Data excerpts
[Start of section]

(** The objects that an operation on [id] left. *)
Lemma leave_lookup id s k0 m0 fd w id' o' :
  TcpConnection.inv (channel_of id) fd k0 m0 (owner id s) w ->
  objects (leave id w) !! id' = Some o' ->
  id' = id /\ o' = (TcpConnection.conn w, TcpConnection.sock w) \/
  id' <> id /\ objects s !! id' = Some o'.
Proof.
  intros [_ _ _ _ (_ & Hobj & _)]. unfold leave. simpl. rewrite Hobj.
  intros [[-> <-]|[? ?]]%lookup_insert_Some; [by left|by right].
Qed.

(** An operation on a connection keeps the server consistent if it leaves the
    connection open in the table, or off. *)
Lemma leave_core batch id s o k w :
  core batch s -> poller_ok k s -> objects s !! id = Some o ->
  TcpConnection.inv (channel_of id) (fd_of o) k (EpollPoller.channels_ (poller s)) (owner id s) w ->
  (id ∈ connections_ (TcpConnection.user w) ->
     TcpConnection.state w <> TcpConnection.kDisconnected) ->
  (gone id (TcpConnection.user w) -> TcpConnection.off w) ->
  core batch (leave id w).
Proof.
  intros Hcore Hk Ho Hw Hopen Hoff.
  pose proof (fun id' o' => leave_lookup id s _ _ _ w id' o' Hw) as Hlook.
  destruct (leave_poller id s o k w _ Hk Ho (TcpConnection.inv_reg _ _ _ _ _ _ Hw)
    (TcpConnection.inv_user _ _ _ _ _ _ Hw)) as [k' Hk'].
  pose proof Hw as [Hin Hout _ Hwr (Hfs & Hobj & Hnext & _ & _ & Hp & Hc & Happ & Hholds)].
  assert (forall id', id' <> id ->
    id' ∈ connections_ (TcpConnection.user w) <-> id' ∈ connections_ s) as Hother.
  { intros id' Hne. destruct Hc as [-> | ->]; set_solver. }
  assert (forall id', is_Some (objects s !! id') -> is_Some (objects (leave id w) !! id')) as Hmono.
  { intros id' Hs. unfold leave. simpl. rewrite Hobj.
    destruct (decide (id' = id)) as [->|Hne]; [rewrite lookup_insert_eq; by eexists|].
    by rewrite lookup_insert_ne. }
  split.
  - by exists k'.
  - simpl. rewrite Hnext. by apply (c_next _ _ Hcore).
  - intros id' o' Ho'. simpl. rewrite Hnext.
    destruct (Hlook id' o' Ho') as [[-> _]|[_ Hs]]; by eapply c_ids.
  - intros id' Hid. apply Hmono, (c_table _ _ Hcore). simpl in Hid.
    destruct Hc as [Hc|Hc]; rewrite Hc in Hid; set_solver.
  - intros id' o' Ho'. destruct (Hlook id' o' Ho') as [[-> ->]|[_ Hs]]; [done|].
    by apply (c_objects _ _ Hcore id').
  - intros id' o' Ho' Hid. simpl in Hid.
    destruct (Hlook id' o' Ho') as [[-> ->]|[Hne Hs]]; [by apply Hopen|].
    apply (c_open _ _ Hcore id'); [done|by apply Hother].
  - intros id' o' Ho' Hid. simpl in Hid.
    destruct (Hlook id' o' Ho') as [[-> ->]|[Hne Hs]]; [by apply Hoff|].
    apply (c_off _ _ Hcore id'); [done|]. by rewrite <- Hother.
  - unfold pending, leave. simpl. unfold pending in Hp. rewrite Hp.
    pose proof (c_pending _ _ Hcore) as Hpend. rewrite !Forall_app in *.
    destruct Hpend as [H1 H2]. split_and!.
    + eapply Forall_impl; [exact H1|]. intros f. by apply runnable_mono.
    + apply Forall_fmap. eapply Forall_impl; [exact Hfs|]. intros f ->. split; [done|].
      apply Hmono. by exists o.
    + eapply Forall_impl; [exact H2|]. intros f. by apply runnable_mono.
  - intros id' Hid'. apply Hmono. simpl in Hid'.
    destruct (Hholds id' Hid') as [->|?]; [by exists o|by apply (c_app _ _ Hcore)].
  - exact Happ.
Qed.

Lemma on_conn_wpe {X} batch id s o (m : M W X) (Q : W -> X -> Prop) :
  core batch s -> objects s !! id = Some o ->
  (forall fd k0 m0, let w := enter s o in
     TcpConnection.inv (channel_of id) fd k0 m0 (owner id s) w ->
     wpe m w (fun w' x => TcpConnection.inv (channel_of id) fd k0 m0 (owner id s) w' /\
       TcpConnection.ext (gone id) w w' /\ Q w' x) TcpConnection.oom) ->
  wpe (on_conn id m) s (fun s' x => core batch s' /\ touched id s s' /\
    exists w', Q w' x /\ s' = leave id w') TcpConnection.oom.
Proof.
  intros Hcore Ho Hm. destruct (c_poller _ _ Hcore) as [k Hk].
  pose proof (conn_focus s id o k Hk Ho (c_objects _ _ Hcore id o Ho) (c_app_ok _ _ Hcore)) as Hin.
  specialize (Hm _ _ _ Hin). unfold on_conn, wpe in *. rewrite Ho.
  destruct (m (enter s o)) as [w' x|w' e|why|]; try done.
  destruct Hm as (Hw' & [_ Hclosed Hclean] & HQ).
  split_and!; [|by eapply leave_touched|by exists w'].
  assert (connections_ (TcpConnection.user w') ⊆ connections_ s) as Hsub.
  { destruct (TcpConnection.inv_user _ _ _ _ _ _ Hw') as (_&_&_&_&_&_&[-> | ->]&_); set_solver. }
  eapply leave_core; [done..| |].
  - intros Hid Hs. destruct (Hclosed Hs) as [Hs0|Hg]; [|done].
    by apply (c_open _ _ Hcore id o Ho); [apply Hsub|].
  - apply Hclean. intros Hg. by apply (c_off _ _ Hcore id o).
Qed.

(** *** The objects that nobody holds *)

Lemma functor_holds id fs : existsb (holds id) fs = true <-> exists f, f ∈ fs /\ @holds G id f = true.
Proof.
  rewrite existsb_exists. split; intros (f & Hin & Hh); exists f; (split; [|done]);
    by apply list_elem_of_In.
Qed.

Lemma released_lookup batch s id o :
  objects (released app_holds batch s) !! id = Some o <->
  objects s !! id = Some o /\ (id ∈ connections_ s \/ holder app_holds batch s id = true).
Proof. unfold released. simpl. by rewrite map_lookup_filter_Some. Qed.

Lemma release_core batch s :
  core batch s -> core batch (released app_holds batch s) /\ held batch (released app_holds batch s).
Proof.
  intros [[k Hk] Hpos Hids Htab Hobj Hopen Hoff Hpend Happ Hok].
  assert (forall id o, objects (released app_holds batch s) !! id = Some o -> objects s !! id = Some o) as Hsub.
  { intros id o. rewrite released_lookup. naive_solver. }
  assert (forall id, is_Some (objects s !! id) -> holder app_holds batch s id = true ->
    is_Some (objects (released app_holds batch s) !! id)) as Hkeep.
  { intros id [o Ho] Hh. exists o. apply released_lookup. auto. }
  split; [|intros id o; rewrite released_lookup; naive_solver].
  split; eauto.
  - exists k. destruct Hk as [Hrep Hmasks Hcons Hacc Hfds Hafd Hcr Har Hloop Hrest]. split; eauto.
    intros fd Hne Hr Hnone.
    destruct (decide (map_Exists (fun _ o => fd_of o = fd) (objects s))) as [Hex|Hex].
    + destruct Hex as (id & o & Ho & Hfd). destruct (Hcons id o Ho) as [_ Hkern Hmap _].
      assert (id ∉ connections_ s) as Hid.
      { intros Hid. apply (Hnone id o); [|done]. apply released_lookup. auto. }
      destruct (Hoff id o Ho Hid) as (_ & Hidx & _). fold (fd_of o) in Hkern, Hmap.
      unfold EpollPoller.wanted, EpollPoller.known in *. rewrite Hidx, Hfd in *. by simpl in *.
    + apply Hrest; [done..|]. intros id o Ho Hfd. apply Hex. by exists id, o.
  - intros id Hid. destruct (Htab id Hid) as [o Ho]. exists o. apply released_lookup. auto.
  - apply Forall_forall. intros f Hin. rewrite Forall_forall in Hpend.
    assert (forall id, holds id f = true -> holder app_holds batch s id = true) as Hh.
    { intros id Hh. apply orb_true_iff. left. apply functor_holds. by exists f. }
    pose proof (Hpend _ Hin) as Hrun. destruct f as [id f|id g]; simpl in *.
    + destruct Hrun as [-> Hs]. split; [done|]. apply Hkeep; [done|]. apply Hh, Z.eqb_refl.
    + apply Hkeep; [done|]. apply Hh, Z.eqb_refl.
  - intros id Hid. apply Hkeep; [by apply Happ|]. apply orb_true_iff. by right.
Qed.
(* ===== verification/Rpc.v ===== *)
(** * RPC messages and controller (proto/rpc.proto, include/rpc/rpc_controller.h)

    The two envelope messages as records.  Their encoding is generated code,
    so it is the class [Message], with the round trip of protocol buffers as
    its law. *)

From Stdlib Require Import ZArith Strings.Byte.
From S2P Require Import Prelude.
Local Open Scope Z_scope.

Module Proto.

Record RpcRequest := mk_request {
  service_name : string;
  method_name : string;
  request_id : Z;
  args_data : bytes;
}.

Record RpcResponse := mk_response {
  response_id : Z;          (* request_id *)
  success : bool;
  result_data : bytes;
  error_msg : string;
}.

#[export] Instance byte_eq_dec : EqDecision Init.Byte.byte := Byte.byte_eq_dec.
#[export] Instance request_eq_dec : EqDecision RpcRequest.
Proof. solve_decision. Defined.
#[export] Instance response_eq_dec : EqDecision RpcResponse.
Proof. solve_decision. Defined.

(** [SerializeToString] returns a flag and the bytes; [ParseFromString]
    succeeds with a message or fails. *)
Class Message (A : Type) := {
  SerializeToString : A -> bool * bytes;
  ParseFromString : bytes -> option A;
}.

(** Parsing undoes a serialization that succeeded. *)
Class MessageOk (A : Type) `{Message A} : Prop :=
  parse_serialize (m : A) bs : SerializeToString m = (true, bs) -> ParseFromString bs = Some m.

Lemma serialized_parses `{MessageOk A} (m : A) :
  (SerializeToString m).1 = true -> ParseFromString (SerializeToString m).2 = Some m.
Proof.
  destruct (SerializeToString m) as [ok bs] eqn:Hm. simpl. intros ->. by apply parse_serialize.
Qed.

End Proto.

Module RpcController.

Record t := mk { failed_ : bool; err_text_ : string }.

Definition make : t := mk false "".
Definition Reset (c : t) : t := mk false "".
Definition Failed (c : t) : bool := failed_ c.
Definition ErrorText (c : t) : string := err_text_ c.
Definition SetFailed (reason : string) (c : t) : t := mk true reason.

End RpcController.
(** [answers services req resp]: [resp] is a right answer to [req]. *)
Inductive answers (services : gmap string (Service U Msg)) (req : RpcRequest) : RpcResponse -> Prop :=
| answers_no_service :
    services !! service_name req = None ->
    answers services req (error_response (request_id req)
      ("service not found: " +:+ service_name req))
| answers_no_method service :
    services !! service_name req = Some service ->
    FindMethodByName service (method_name req) = None ->
    answers services req (error_response (request_id req)
      ("method not found: " +:+ method_name req))
| answers_bad_args service method :
    services !! service_name req = Some service ->
    FindMethodByName service (method_name req) = Some method ->
    ParseArgs service method (args_data req) = None ->
    answers services req (error_response (request_id req) "failed to parse request args")
| answers_call service method args u u' controller response :
    services !! service_name req = Some service ->
    FindMethodByName service (method_name req) = Some method ->
    ParseArgs service method (args_data req) = Some args ->
    CallMethod service method args u = Ret u' (Some (controller, response)) ->
    answers services req (make_response (request_id req) controller response).

(** [waits services req tk]: [tk] is the task of a request to be dispatched. *)
Definition waits (services : gmap string (Service U Msg)) (cr : Conn * RpcRequest) (tk : task) : Prop :=
  task_conn tk = cr.1 /\ task_id tk = request_id cr.2 /\
  services !! service_name cr.2 = Some (task_service tk) /\
  FindMethodByName (task_service tk) (method_name cr.2) = Some (task_method tk) /\
  ParseArgs (task_service tk) (task_method tk) (args_data cr.2) = Some (task_request tk).

Definition answers_on services (cr : Conn * RpcRequest) (a : Conn * RpcResponse) : Prop :=
  a.1 = cr.1 /\ answers services cr.2 a.2.

(** The responses handed to [Codec::send] so far, in order. *)
Variable answered : N -> list (Conn * RpcResponse).
Hypothesis codec_send_spec : forall conn resp n,
  wp (codec_send conn resp) n (fun n' _ => answered n' = answered n ++ [(conn, resp)]).

(** The requests so far are split into those that wait for a worker, those
    whose response waits for the loop, and those that were answered. *)
Record accounted (services : gmap string (Service U Msg)) (reqs : list (Conn * RpcRequest)) (s : t)
    : Prop := {
  acc_services : services_ s = services;
  acc_split : exists waiting finished, reqs ≡ₚ waiting ++ finished /\
    Forall2 (waits services) waiting (tasks s) /\
    Forall2 (answers_on services) finished (answered (net s) ++ functors s);
}.

Lemma acc_answer services reqs s n conn req resp :
  accounted services reqs s -> answers services req resp ->
  answered n = answered (net s) ++ [(conn, resp)] ->
  accounted services (reqs ++ [(conn, req)]) (lset net_lens n s).
Proof.
  intros [Hs (waiting & finished & Hp & Hw & Hf)] Ha Hn. split; [done|].
  apply Forall2_app_inv_r in Hf as (f1 & f2 & Hf1 & Hf2 & ->).
  exists waiting, (f1 ++ (conn, req) :: f2). split_and!; [|done|].
  - rewrite (Permutation_app_comm reqs), Hp. simpl.
    by rewrite <- (Permutation_middle f1), <- (Permutation_middle waiting).
  - simpl. rewrite Hn, <- app_assoc. apply Forall2_app; [done|]. simpl. by constructor.
Qed.

Lemma on_frame_accounted services reqs s s' conn frame :
  accounted services reqs s -> frame_arrives conn frame s = Ret s' () ->
  accounted services (reqs ++ requests [(conn, frame)]) s'.
Proof.
  intros Hacc. unfold frame_arrives, on_frame, requests. simpl.
  destruct (ParseFromString frame) as [req|]; simpl; [|intros [= <-]; by rewrite app_nil_r].
  unfold mbind at 1, M_bind, gets. rewrite (acc_services _ _ _ Hacc).
  assert (forall resp, answers services req resp ->
    send conn resp s = Ret s' () ->
    accounted services (reqs ++ [(conn, req)]) s') as Hsend.
  { intros resp Ha Hrun. pose proof (codec_send_spec conn resp (net s)) as Hspec.
    apply wp_ret_inv in Hspec as (n & [] & Heq & Hn). unfold send, zoom in Hrun. simpl in Hrun.
    rewrite Heq in Hrun. injection Hrun as <-. by eapply acc_answer. }
  destruct (services !! service_name req) as [svc|] eqn:Hsvc;
    [|apply Hsend; by apply answers_no_service].
  destruct (FindMethodByName svc (method_name req)) as [m|] eqn:Hm;
    [|apply Hsend; by eapply answers_no_method].
  destruct (ParseArgs svc m (args_data req)) as [args|] eqn:Ha;
    [|apply Hsend; by eapply answers_bad_args].
  unfold submit, mbind, M_bind, gets, zoom. simpl. destruct (stopped s); [done|]. intros [= <-].
  destruct Hacc as [Hs (waiting & finished & Hp & Hw & Hf)]. split; [done|].
  exists (waiting ++ [(conn, req)]), finished. split_and!; [|by apply Forall2_app; [|constructor]|done].
  rewrite Hp, <- !app_assoc. apply Permutation_app_head, Permutation_app_comm.
Qed.

Lemma work_accounted services reqs s s' l1 tk l2 :
  accounted services reqs s -> tasks s = l1 ++ tk :: l2 ->
  worker_runs tk (set_tasks (l1 ++ l2) s) = Ret s' () ->
  accounted services reqs s'.
Proof.
  intros [Hs (waiting & finished & Hp & Hw & Hf)] Htasks Hrun. rewrite Htasks in Hw.
  apply Forall2_app_inv_r in Hw as (w1 & w2 & Hw1 & Hw2 & ->).
  apply Forall2_cons_inv_r in Hw2 as ([conn req] & w2' & Hw & Hw2 & ->).
  destruct Hw as (Hconn & Hid & Hsvc & Hm & Ha). simpl in *.
  unfold worker_runs, dispatch_request, mbind, M_bind, zoom in Hrun. simpl in Hrun.
  destruct (CallMethod _ _ _ (user s)) as [u' [[ctl resp]|]| | |] eqn:Hcall; try done.
  injection Hrun as <-. split; [done|]. simpl.
  exists (w1 ++ w2'), (finished ++ [(conn, req)]). split_and!.
  - rewrite Hp, !app_assoc. rewrite (Permutation_app_comm _ [_]). simpl.
    by rewrite <- (Permutation_middle w1).
  - by apply Forall2_app.
  - rewrite app_assoc. apply Forall2_app; [done|]. constructor; [|done]. split; [done|].
    rewrite Hid. by eapply answers_call.
Qed.

Lemma reply_accounted services reqs s s' f fs :
  accounted services reqs s -> functors s = f :: fs ->
  run_functor f (set_functors fs s) = Ret s' () ->
  accounted services reqs s'.
Proof.
  intros [Hs (waiting & finished & Hp & Hw & Hf)] Hfs Hrun.
  pose proof (codec_send_spec f.1 f.2 (net s)) as Hspec.
  apply wp_ret_inv in Hspec as (n & [] & Heq & Hn).
  unfold run_functor, send, zoom in Hrun. simpl in Hrun. rewrite Heq in Hrun. injection Hrun as <-.
  split; [done|]. exists waiting, finished. split_and!; [done..|]. simpl.
  rewrite Hn, <- app_assoc. rewrite Hfs in Hf. by destruct f.
Qed.

Lemma steps_accounted services reqs s frames s' :
  steps s frames s' -> accounted services reqs s ->
  accounted services (reqs ++ requests frames) s'.
Proof.
  intros Hsteps. revert reqs.
  induction Hsteps as [s|s fs1 s1 fs2 s2 Hstep _ IH]; intros reqs Hacc.
  { unfold requests. simpl. by rewrite app_nil_r. }
  unfold requests in *. rewrite omap_app, app_assoc. apply IH.
  destruct Hstep as [conn frame s s' Hrun|l1 tk l2 s s' Ht Hrun|f fs s s' Hf Hrun].
  - by eapply on_frame_accounted.
  - simpl. rewrite app_nil_r. by eapply work_accounted.
  - simpl. rewrite app_nil_r. by eapply reply_accounted.
Qed.
Definition responses_ok (rs : list RpcResponse) (c : call) : Prop :=
  forall data, response c = Some data ->
    exists r, r ∈ rs /\ the_id c = Some (response_id r) /\ success r = true /\ result_data r = data.

Record inv (s : state) : Prop := {
  inv_ids : ids_ok (next_request_id_ s) (calls s);
  inv_phases : forall i c, calls s !! i = Some c ->
    phase_ok (pending_calls_ s) (sent s) (target (reader s)) i c;
  inv_pending : forall id i, pending_calls_ s !! id = Some i ->
    has_call (calls s) i (fun c => the_id c = Some id);
  inv_sent : forall id, id ∈ sent s -> exists i, has_call (calls s) i (fun c => the_id c = Some id);
  inv_target : forall i, target (reader s) = Some i ->
    has_call (calls s) i (fun c => (exists id, the_id c = Some id /\ id ∈ sent s) /\
      match reader s with
      | RFound _ r => the_id c = Some (response_id r) /\ r ∈ received s
      | _ => outcome c
      end);
  inv_responses : forall i c, calls s !! i = Some c -> responses_ok (received s) c;
}.

(** *** What the invariant of one call depends on *)

Lemma phase_ok_frame pend pend' ids ids' rd rd' i c :
  (forall id, the_id c = Some id ->
     (pend' !! id = Some i <-> pend !! id = Some i) /\ (pend' !! id = None <-> pend !! id = None) /\
     (id ∈ ids' <-> id ∈ ids)) ->
  (rd' = Some i <-> rd = Some i) ->
  phase_ok pend ids rd i c -> phase_ok pend' ids' rd' i c.
Proof.
  unfold phase_ok. intros Hf Hrd (H1 & H2 & H3 & H4 & H5). split_and!; [done..|].
  destruct (the_id c) as [id|]; [|destruct H5 as [H5 H6]; split; [by rewrite Hrd|done]].
  destruct (Hf id eq_refl) as (Hp & Hn & Hids). destruct H5 as (H5 & H6 & H7).
  split_and!; [naive_solver..|]. destruct (pc c); naive_solver.
Qed.

(** Storing an outcome and setting the flag change nothing else. *)
Lemma phase_ok_outcome pend ids rd i c c' :
  is_sync c' = is_sync c -> pc c' = pc c -> done_runs c' = done_runs c -> the_id c' = the_id c ->
  (done_flag c' = true -> outcome c') -> (outcome c -> outcome c') ->
  phase_ok pend ids rd i c -> phase_ok pend ids rd i c'.
Proof.
  unfold phase_ok. intros -> -> -> -> Hd Ho (H1 & H2 & H3 & H4 & H5). split_and!; auto.
Qed.

Lemma set_failed_outcome reason c : outcome (set_failed reason c).
Proof. by left. Qed.
Lemma parse_response_outcome data c : outcome (parse_response data c).
Proof. right. by eexists. Qed.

[End of section]

§ **Goal of the exercise**: Would you print exactly, and only, the lines of the data above from the line with "- simpl. rewrite Hnext." through the line with "- intros id' Hid'.", inclusive?

§ **Answer box**:
  - simpl. rewrite Hnext. by apply (c_next _ _ Hcore).
  - intros id' o' Ho'. simpl. rewrite Hnext.
    destruct (Hlook id' o' Ho') as [[-> _]|[_ Hs]]; by eapply c_ids.
  - intros id' Hid. apply Hmono, (c_table _ _ Hcore). simpl in Hid.
    destruct Hc as [Hc|Hc]; rewrite Hc in Hid; set_solver.
  - intros id' o' Ho'. destruct (Hlook id' o' Ho') as [[-> ->]|[_ Hs]]; [done|].
    by apply (c_objects _ _ Hcore id').
  - intros id' o' Ho' Hid. simpl in Hid.
    destruct (Hlook id' o' Ho') as [[-> ->]|[Hne Hs]]; [by apply Hopen|].
    apply (c_open _ _ Hcore id'); [done|by apply Hother].
  - intros id' o' Ho' Hid. simpl in Hid.
    destruct (Hlook id' o' Ho') as [[-> ->]|[Hne Hs]]; [by apply Hoff|].
    apply (c_off _ _ Hcore id'); [done|]. by rewrite <- Hother.
  - unfold pending, leave. simpl. unfold pending in Hp. rewrite Hp.
    pose proof (c_pending _ _ Hcore) as Hpend. rewrite !Forall_app in *.
    destruct Hpend as [H1 H2]. split_and!.
    + eapply Forall_impl; [exact H1|]. intros f. by apply runnable_mono.
    + apply Forall_fmap. eapply Forall_impl; [exact Hfs|]. intros f ->. split; [done|].
      apply Hmono. by exists o.
    + eapply Forall_impl; [exact H2|]. intros f. by apply runnable_mono.
  - intros id' Hid'. apply Hmono. simpl in Hid'.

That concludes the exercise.